Die Kontaktinfektion mit Viren, Pilzen und Bakterien ist nicht erst seit Corona ist ein Problem. Seit Jahren schon breiten sich vor allem in Kliniken Bakterien mit großer Resistenz gegenüber gängigen Antibiotika-Therapien aus. Diese Infektionen entwickeln sich nicht nur im Gesundheitswesen zu einem ernsten Problem, auch Alten- und Pflegeheime, Kindergärten und Schulen sowie Lebensmittelhersteller – gefolgt von landwirtschaftlichen Betrieben mit Massentierhaltung gehören zu den Risikobereichen. Ein Teil des Wegs aus dieser Problematik führt über Oberflächen, mit denen Menschen in Kontakt kommen – also Griffe, Knöpfe, Schalter, Stecker, Taster, Arbeitsflächen, Tastaturen und sogar Touch-Screens. Hier können sich Bakterien, Pilze sowie Viren ansiedeln, einen wachstumsbegünstigenden Biofilm aufbauen und schließlich auf die nächsten Nutzer überspringen. Es gilt also, diese im Grunde simplen Übertragungswege zuverlässig zu unterbrechen. Je keimärmer Flächen sind, umso geringer ist das Infektionsrisiko.

 

Häufiges Reinigen und Desinfizieren ist eine Lösung, die aber fehlerbehaftet ist und problematisch Lücken aufweisen kann. Weit wirksamer und zuverlässiger hingegen sind Oberflächen mit antimikrobieller Wirkung. Dabei werden angetragene Keime selbstständig deaktiviert und an der Übertragung gehindert – und das über lange Zeiträume. Diesem gesellschaftlich relevanten Thema hat sich Ganter bereits vor Jahren angenommen, eine ganze Reihe von Normelementen antibakteriell ausgerüstet und in der Produktfamilie Sanline zusammengefasst.
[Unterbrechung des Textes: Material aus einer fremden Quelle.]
(* ===== verification/RawRwLock.v ===== *)
(** * RawRwLock (src/raw_rwlock.rs, src/elision.rs)

    The programs of the reader-writer lock, over the machine of [ParkingLot].
    The state word counts the readers in units of [ONE_READER] above four flag
    bits.  Waiting threads park on the address [a] of the word, a writer that
    waits for the last readers on [a + 1].  [elision] says whether hardware
    lock elision is compiled in; an elided compare-exchange is a
    compare-exchange as far as its result goes.  The deadlock-detection hooks
    are empty, as without the feature [deadlock_detection]. *)

From S2P Require Import Prelude Conc LotTypes SpinWait FairTimeout BucketQueue ParkingLot RawMutex.
Local Open Scope Z_scope.
Local Open Scope prog_scope.

Module RawRwLock.
Definition PARKED_BIT : Z := 1.
Definition WRITER_PARKED_BIT : Z := 2.
Definition UPGRADABLE_BIT : Z := 4.
Definition WRITER_BIT : Z := 8.
Definition READERS_MASK : Z := wrap usize_bits (Z.lnot 15).
Definition ONE_READER : Z := 16.

Definition TOKEN_SHARED : ParkToken := ONE_READER.
Definition TOKEN_EXCLUSIVE : ParkToken := WRITER_BIT.
Definition TOKEN_UPGRADABLE : ParkToken := Z.lor ONE_READER UPGRADABLE_BIT.

Abbreviation TOKEN_NORMAL := RawMutex.TOKEN_NORMAL.
Abbreviation TOKEN_HANDOFF := RawMutex.TOKEN_HANDOFF.

(** [RawRwLock::INIT] *)
Definition INIT : Z := 0.

(** [ONE_READER | UPGRADABLE_BIT]: what an upgradable lock adds. *)
Definition ONE_UPGRADABLE : Z := Z.lor ONE_READER UPGRADABLE_BIT.

(** [debug_assert!(result)] *)
Definition assert_true (b : bool) : iprog unit :=
  if b then Ret tt else Panic "debug_assert!(result)".

(** [.checked_add(v).expect("RwLock reader count overflow")] *)
Definition expect_add (state v : Z) : iprog Z :=
  match checked_add usize_bits state v with
  | Some new => Ret new
  | None => Panic "RwLock reader count overflow"
  end.

(** A shared lock is refused while there is a writer, except to a recursive
    reader when other readers hold the lock. *)
Definition shared_blocked (recursive : bool) (state : Z) : bool :=
  has_bits state WRITER_BIT && (negb recursive || negb (has_bits state READERS_MASK)).

(** The [filter] of [wake_parked_threads]; [s] is the captured [new_state]. *)
Definition wake_filter (s : Z) (token : ParkToken) : FilterOp * Z :=
  if has_bits s WRITER_BIT then (Stop, s)
  else if has_bits token (Z.lor UPGRADABLE_BIT WRITER_BIT) && has_bits s UPGRADABLE_BIT
  then (Skip, s)
  else (Unpark, s + token).

(** Set or clear [PARKED_BIT] as there are more threads or not. *)
Definition set_parked (more : bool) (state : Z) : Z :=
  if more then Z.lor state PARKED_BIT else clear_bits state PARKED_BIT.

Section rwlock.
Context (bucket_of : Z → nat) (elision : bool).

(** src/elision.rs: a compare-exchange and a subtraction, which begin and end
    a transaction. *)
Definition elision_compare_exchange_acquire (a current new : Z) : iprog (bool * Z) :=
  compare_exchange a current new.
Definition elision_fetch_sub_release (a v : Z) : iprog Z := fetch_sub usize_bits a v.

(** ** Taking the lock without waiting *)

Definition try_lock_shared_fast (a : Z) (recursive : bool) : iprog bool :=
  state <- load a;;
  if shared_blocked recursive state then Ret false
  else if elision && (state =? 0) then
    r <- elision_compare_exchange_acquire a 0 ONE_READER;; Ret r.1
  else
    match checked_add usize_bits state ONE_READER with
    | Some new_state => r <- compare_exchange_weak a state new_state;; Ret r.1
    | None => Ret false
    end.

Definition try_lock_shared_slow (a : Z) (recursive : bool) : iprog bool :=
  state <- load a;;
  Iter (λ state,
    if shared_blocked recursive state then Ret (inr false)
    else if elision && (state =? 0) then
      r <- elision_compare_exchange_acquire a 0 ONE_READER;;
      Ret (if r.1 then inr true else inl r.2)
    else
      new_state <- expect_add state ONE_READER;;
      r <- compare_exchange_weak a state new_state;;
      Ret (if r.1 then inr true else inl r.2)) state.

Definition try_lock_upgradable_fast (a : Z) : iprog bool :=
  state <- load a;;
  if has_bits state (Z.lor WRITER_BIT UPGRADABLE_BIT) then Ret false
  else
    match checked_add usize_bits state ONE_UPGRADABLE with
    | Some new_state => r <- compare_exchange_weak a state new_state;; Ret r.1
    | None => Ret false
    end.

Definition try_lock_upgradable_slow (a : Z) : iprog bool :=
  state <- load a;;
  Iter (λ state,
    if has_bits state (Z.lor WRITER_BIT UPGRADABLE_BIT) then Ret (inr false)
    else
      new_state <- expect_add state ONE_UPGRADABLE;;
      r <- compare_exchange_weak a state new_state;;
      Ret (if r.1 then inr true else inl r.2)) state.

(** ** Waking parked threads *)

Definition wake_parked_threads (a new_state : Z)
    (callback : Z → UnparkResult → iprog UnparkToken) : iprog unit :=
  unpark_filter bucket_of a wake_filter new_state callback;; Ret tt.
(** Some of what a thread owns, taken apart. *)
Lemma own_split g t (l1 l2 : list (Z * perm)) :
  own g t ≡ₚ l1 ++ l2 → ∃ g0, g ≡ₚ (pair t <$> l1) ++ g0 ∧ own g0 t ≡ₚ l2.
Proof.
  revert g. induction l1 as [|x l1 IH]; intros g E; [by exists g|].
  assert (Hx : (t, x) ∈ g) by (apply own_elem; rewrite E; set_solver).
  apply elem_of_Permutation in Hx as [g1 E1].
  assert (E2 : own g1 t ≡ₚ l1 ++ l2).
  { rewrite E1 in E. change ((t, x) :: g1) with ((pair t <$> [x]) ++ g1) in E.
    rewrite own_app, own_mine in E. cbn in E. by apply Permutation_cons_inv in E. }
  destruct (IH g1 E2) as (g0 & E3 & E4). exists g0. split; [|done].
  cbn. rewrite E1, E3. done.
Qed.

(** A thread replaces the locks [X] it owns at [a] by [Y]. *)
Lemma own_update g t a X Y rest :
  own g t ≡ₚ (pair a <$> X) ++ rest →
  ∃ g' l, own g' t ≡ₚ (pair a <$> Y) ++ rest ∧ (∀ u, u ≠ t → own g' u ≡ₚ own g u) ∧
    at_addr a g ≡ₚ X ++ l ∧ at_addr a g' ≡ₚ Y ++ l ∧
    (∀ a', a' ≠ a → at_addr a' g' ≡ₚ at_addr a' g).
Proof.
  intros E. destruct (own_split _ _ _ _ E) as (g0 & E0 & E1).
  exists ((pair t <$> (pair a <$> Y)) ++ g0), (at_addr a g0). repeat split.
  - by rewrite own_app, own_mine, E1.
  - intros u Hu. by rewrite E0, !own_app, !own_other.
  - by rewrite E0, at_addr_app, at_addr_mine.
  - by rewrite at_addr_app, at_addr_mine.
  - intros a' Ha. by rewrite E0, !at_addr_app, !at_addr_other.
Qed.

(** A thread gives a lock to another one. *)
Lemma own_move g t w (x : Z * perm) rest :
  t ≠ w → own g t ≡ₚ x :: rest →
  ∃ g', own g' t ≡ₚ rest ∧ own g' w ≡ₚ x :: own g w ∧
    (∀ u, u ≠ t → u ≠ w → own g' u ≡ₚ own g u) ∧ ∀ a, at_addr a g' ≡ₚ at_addr a g.
Proof.
  intros Hne E. destruct (own_split g t [x] rest E) as (g0 & E0 & E1).
  exists ((pair w <$> [x]) ++ g0). repeat split.
  - by rewrite own_app, own_other, E1.
  - by rewrite E0, !own_app, own_mine, own_other.
  - intros u Ht Hw. by rewrite E0, !own_app, !own_other.
  - intros a. rewrite E0, !at_addr_app. f_equiv. destruct x as [a' p].
    unfold at_addr. rewrite !list_fmap_singleton, !filter_cons, !filter_nil.
    cbn. by destruct (decide (a' = a)).
Qed.
(* ===== verification/RwLockRules.v ===== *)
(** * Rules for the steps of RawRwLock

    What each step of an operation does to the invariant of [RwLockInv] and
    [RwLockQueue]: on the word of a lock, on a bucket, on the threads that sleep
    in it. The rules say which change of the word, of the owned locks and of the
    duties they allow, and the operations of [RwLockProof] are put together from
    them. *)

From S2P Require Import Prelude Conc LotTypes SpinWait FairTimeout BucketQueue ParkingLot LotInv RawMutex RawRwLock RwLockWord RwLockInv RwLockQueue.
Import RawRwLock.
Local Open Scope Z_scope.

(** ** The threads a filter selects *)

(** The phase word that [wake_filter] builds. *)
Definition phase (e s u p : Z) : Prop :=
  e = 16 * (s + u) + (8 * p + 4 * u) ∧ 0 ≤ s ∧ 0 ≤ u ∧ 0 ≤ p ∧ u + p ≤ 1.

Lemma phase_word_bits e s u p :
  phase e s u p → has_bits e WRITER_BIT = (p =? 1) ∧ has_bits e UPGRADABLE_BIT = (u =? 1).
Proof.
  intros (-> & Hs & Hu & Hp & H1).
  assert (Hc : (u = 0 ∧ p = 0) ∨ (u = 1 ∧ p = 0) ∨ (u = 0 ∧ p = 1)) by lia.
  unfold has_bits. rewrite !land_nibble by (unfold WRITER_BIT, UPGRADABLE_BIT; lia).
  by destruct Hc as [[-> ->]|[[-> ->]|[-> ->]]].
Qed.

Lemma wake_filter_phase e s u p tok :
  phase e s u p → token_ok tok →
  match wake_filter e tok with
  | (Unpark, e') => e' = e + tok ∧
      phase e' (s + cnt PS [tperm tok]) (u + cnt PU [tperm tok]) (p + cnt PP [tperm tok])
  | (_, e') => e' = e
  end.
Proof.
  intros Hph Htok. destruct (phase_word_bits _ _ _ _ Hph) as [Hw Hu]. unfold wake_filter.
  rewrite Hw, Hu. destruct (Z.eqb_spec p 1) as [|Hp]; [done|].
  destruct Hph as (He & Hs & Hu0 & Hp0 & H1).
  destruct Htok as [->|[->| ->]];
    [change (tperm TOKEN_SHARED) with PS; change TOKEN_SHARED with 16
    |change (tperm TOKEN_UPGRADABLE) with PU; change TOKEN_UPGRADABLE with 20
    |change (tperm TOKEN_EXCLUSIVE) with PP; change TOKEN_EXCLUSIVE with 8];
    destruct (Z.eqb_spec u 1) as [|Hu1]; cbn [has_bits andb Z.land Z.lor]; try done;
    (split; [done|]); rewrite !cnt_cons, !cnt_nil; unfold phase;
    repeat first [rewrite decide_True by done|rewrite decide_False by done]; lia.
Qed.

Section selected.
Context {T : Type} (κ : T → Z) (τ : T → ParkToken) (a : Z).

Lemma filter_phase e s u p l ws rest more e' :
  (∀ x, x ∈ l → κ x = a → token_ok (τ x)) → phase e s u p →
  Spec.unpark_filter κ τ wake_filter a e l = (ws, rest, more, e') →
  let ps := (λ x, tperm (τ x)) <$> ws in
  phase e' (s + cnt PS ps) (u + cnt PU ps) (p + cnt PP ps) ∧
  ∀ x, x ∈ ws → κ x = a ∧ token_ok (τ x).
Proof.
  revert e s u p ws rest more. induction l as [|x l IH]; intros e s u p ws rest more Htok Hph E;
    cbn [Spec.unpark_filter] in E.
  { injection E as <- <- <- <-. cbn. rewrite !cnt_nil, !Z.add_0_r.
    split; [done|]. by intros ? ?%not_elem_of_nil. }
  assert (Hrec : ∀ y, y ∈ l → κ y = a → token_ok (τ y)) by (intros y ?; apply Htok; by right).
  destruct (decide (κ x = a)) as [Hx|Hx].
  - pose proof (wake_filter_phase e s u p (τ x) Hph (Htok x ltac:(by left) Hx)) as Hf.
    destruct (wake_filter e (τ x)) as [[] e1].
    + destruct Hf as [_ Hph1].
      destruct (Spec.unpark_filter κ τ wake_filter a e1 l) as [[[ws1 rest1] more1] e2] eqn:E1.
      injection E as <- <- <- <-. destruct (IH _ _ _ _ _ _ _ Hrec Hph1 E1) as [Hp2 Hin].
      assert (Ec : ∀ q l', cnt q (tperm (τ x) :: l') = cnt q [tperm (τ x)] + cnt q l')
        by (intros q l'; apply (cnt_app q [_])).
      cbn zeta. rewrite fmap_cons, (Ec PS), (Ec PU), (Ec PP), !Z.add_assoc.
      split; [done|]. intros y [->|Hy]%elem_of_cons; auto using list_elem_of_here.
    + subst e1.
      destruct (Spec.unpark_filter κ τ wake_filter a e l) as [[[ws1 rest1] more1] e2] eqn:E1.
      injection E as <- <- <- <-. by apply (IH _ _ _ _ _ _ _ Hrec Hph E1).
    + subst e1. injection E as <- <- <- <-. cbn. rewrite !cnt_nil, !Z.add_0_r.
      split; [done|]. by intros ? ?%not_elem_of_nil.
  - destruct (Spec.unpark_filter κ τ wake_filter a e l) as [[[ws1 rest1] more1] e2] eqn:E1.
    injection E as <- <- <- <-. by apply (IH _ _ _ _ _ _ _ Hrec Hph E1).
Qed.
Die unterschiedlichen Handhabungs-Elemente – Knöpfe, Klemm-hebel, Bügelgriffe und Flügelmuttern – nutzen zwei verschiedene Wirkprinzipien. Kunststoffe werden mittels speziellen Additiven mit Silberionen ausgerüstet, für Metallteile wiederum stehen Pulverbeschichtungen auf Zinkmolybdat-Basis zur Verfügung.

 

Beide Prinzipien zerstören die Zellwände der Mikroorganismen und töten sie dadurch ab. Für Menschen ist der Kontakt mit solchermaßen aktivierten Oberflächen absolut unbedenklich. Besonders interessant ist das als Additiv verfügbare Zinkmolybdat. Mit Hilfe der Luftfeuchtigkeit bildet sich auf den Oberflächen – ähnlich wie bei der menschlichen Haut – ein Säuremantel mit einem pH-Wert von etwa 4,5 aus. Die vorhandenen Säure-Protonen durchdringen die Zellmembran des Keims und zerstören diesen kurzerhand. Beide Prinzipien wirken auch bei häufigen Reinigungen über lange Zeit. Wichtig: Sie ersetzen weder die Reinigung noch die Desinfektion, unterstützen deren Wirkung aber nachhaltig.